Element, an example • “For all people with single-child families, print the person’s name and their child’s name.” • Note that this is safe since we explicitly checked the number of children. select struct(name:p.name, cname: element(select c.name from c in p.children)) from p in Persons where count(p.children)=1
Element, another example • “Print the tuple of information about John Kramer.” • If we know “name” is a key for Person, then the following query will be correct: • However, we do not really have the ability to specify keys in so there is no way that this can be checked at compile time! element(select *p from p in Persons where p.name="John Kramer")

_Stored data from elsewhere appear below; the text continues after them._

(* ===== verification/Content.v ===== *)
(** * A file's content

    [remove_content] and the half of [ingest_prepped] that stores a stream
    ([graph-store/src/v2.rs]): streams, postings, symbol indexes, reference
    counts and the catalog tally stay in step. *)
From S2P Require Import Prelude Text StrOps Schema Varint Stream StreamRound Posting DictBlock Table DictRev.
From S2P Require Import Walk Prep Located Db Catalog Reader Write Dict Store.

(** ** Folds over tables *)
Section folds.
Context `{Redb tbl} `{Countable K} {V : Type}.
Implicit Types (t : tbl K _ _ V).

Lemma removes_lookup {A} (f : A → K) (l : list A) t k :
  tbl_map (foldl (λ t a, tbl_remove (f a) t) t l) !! k = if decide (k ∈ f <$> l) then None else tbl_map t !! k.
Proof.
  revert t. induction l as [|a l IH]; intros t; [by rewrite decide_False by apply not_elem_of_nil|].
  cbn [foldl fmap list_fmap]. rewrite IH, tbl_remove_spec.
  destruct (decide (k ∈ f <$> l)) as [Hk|Hk].
  - rewrite decide_True; [done|]. by right.
  - destruct (decide (k = f a)) as [->|Hne].
    + rewrite lookup_delete_eq. by rewrite decide_True by left.
    + rewrite lookup_delete_ne, decide_False by (try done; set_solver). done.
Qed.
End folds.

Lemma inserts_lookup `{Redb tbl} `{Countable K} {A} (f : A → K) (l : list A) (t : tbl K _ _ unit) k :
  tbl_map (foldl (λ t a, tbl_insert (f a) () t) t l) !! k =
  if decide (k ∈ f <$> l) then Some () else tbl_map t !! k.
Proof.
  revert t. induction l as [|a l IH]; intros t; [by rewrite decide_False by apply not_elem_of_nil|].
  cbn [foldl fmap list_fmap]. rewrite IH, tbl_insert_spec.
  destruct (decide (k ∈ f <$> l)) as [Hk|Hk].
  - rewrite decide_True; [done|]. by right.
  - destruct (decide (k = f a)) as [->|Hne].
    + rewrite lookup_insert_eq. by rewrite decide_True by left.
    + rewrite lookup_insert_ne, decide_False by (try done; set_solver). done.
Qed.

(** ** Token ranges change nothing else *)

Lemma with_ranges_fmap {B} (g : SymRec → B) s :
  (∀ r x, g (set_toks r x) = g r) → g <$> st_symbols (with_ranges s) = g <$> st_symbols s.
Proof.
  intros Hg. unfold with_ranges. cbn [st_symbols].
  destruct (compute_ranges_ok (st_symbols s) (st_tokens s)) as [Hl _].
  revert Hl. generalize (compute_ranges (st_symbols s) (st_tokens s)).1 as rs.
  induction (st_symbols s) as [|r l IH]; intros [|x rs] Hl; try done. cbn. rewrite Hg, IH; [done|].
  cbn in Hl. lia.
Qed.
Lemma mapM_fmap {A B} (f : A → option B) l : mapM f l = mapM id (f <$> l).
Proof. induction l as [|a l IH]; [done|]. cbn in *. by rewrite IH. Qed.
Lemma decls_with_ranges es s b : decls_of es (with_ranges s) b = decls_of es s b.
Proof. unfold decls_of. by rewrite !(mapM_fmap (decl_of_sym es)), with_ranges_fmap. Qed.

(** ** Index rows *)

(** The rows of a file's symbols in the name index. *)
Definition idx_rows (es : list (Z * str)) (f : Z) (syms : list SymRec) : list (str * Z) :=
  omap (λ ir : nat * SymRec, name ← entry_text (s_name ir.2) es; Some (name, sub_id TAG_SYM f (Z.of_nat ir.1)))
    (enumerate syms).

Lemma idx_rows_elem es f syms k id :
  (k, id) ∈ idx_rows es f syms ↔
  ∃ i r, syms !! i = Some r ∧ id = sub_id TAG_SYM f (Z.of_nat i) ∧ entry_text (s_name r) es = Some k.
Proof.
  unfold idx_rows. rewrite list_elem_of_omap. split.
  - intros ([i r] & Hi%enumerate_elem & Hk). cbn in Hk. exists i, r.
    destruct (entry_text (s_name r) es) as [n|]; [|done]. by injection Hk as -> ->.
  - intros (i & r & Hi & -> & Hk). exists (i, r). rewrite enumerate_elem. cbn. by rewrite Hk.
Qed.

Lemma sub_id_inj f g i j :
  1 ≤ f ≤ MAX_LOCAL → 1 ≤ g ≤ MAX_LOCAL → Z.of_nat i < 2 ^ 32 → Z.of_nat j < 2 ^ 32 →
  sub_id TAG_SYM f (Z.of_nat i) = sub_id TAG_SYM g (Z.of_nat j) → f = g ∧ i = j.
Proof.
  intros Hf Hg Hi Hj Heq. unfold TAG_SYM in *.
  pose proof (sub_id_run 1 f (Z.of_nat i) ltac:(lia) ltac:(lia) ltac:(unfold u32; lia)) as [_ H1].
  pose proof (sub_id_run 1 g (Z.of_nat j) ltac:(lia) ltac:(lia) ltac:(unfold u32; lia)) as [_ H2].
  rewrite Heq, H2 in H1. injection H1. lia.
Qed.

(** ** The tally of a stream *)

Definition counters (t : Tally) : Prop := ∀ c, is_Some (t !! c) → counter c.

Lemma counters_add key d t : counter key → counters t → counters (Tally_add key d t).
Proof.
  intros Hk Ht c Hc. unfold Tally_add in Hc. destruct (decide (key = c)) as [<-|Hne]; [done|].
  rewrite lookup_insert_ne in Hc by done. by apply Ht.
Qed.
Lemma counters_file sc d t : counters t → counters (Tally_file sc d t).
Proof.
  intros Ht. unfold Tally_file, Tally_encoding.
  destruct (sc_encoding sc), (sc_lossy sc); by repeat apply counters_add.
Qed.
Lemma counters_node sc n d t : counters t → counters (Tally_node sc n d t).
Proof.
  intros Ht. unfold Tally_node. destruct (n_kind n); [done..| |]; [|case_match]; by repeat apply counters_add.
Qed.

Summary • OQL is a language for complex object databases. The types include: • base types- integer, string, boolean • tuple type - tuple( ) • the collection types - unique set (set), set (bag) and list • objects (class types) • For each type, basic operations (including constructor and destructor operations) are defined.
Summary, cont • For example, • For objects o, we can dereference (*o) and cast ((Person)o). • For tuples, we can project over attributes (e.g. p.name). • For sets, we can select elements, flatten, extract an element from a singleton set, take unions (+ or union), set difference (- or except) and intersection (* or intersect). • For lists, we can extract indexed elements and create lists by specifying an ordering on elements.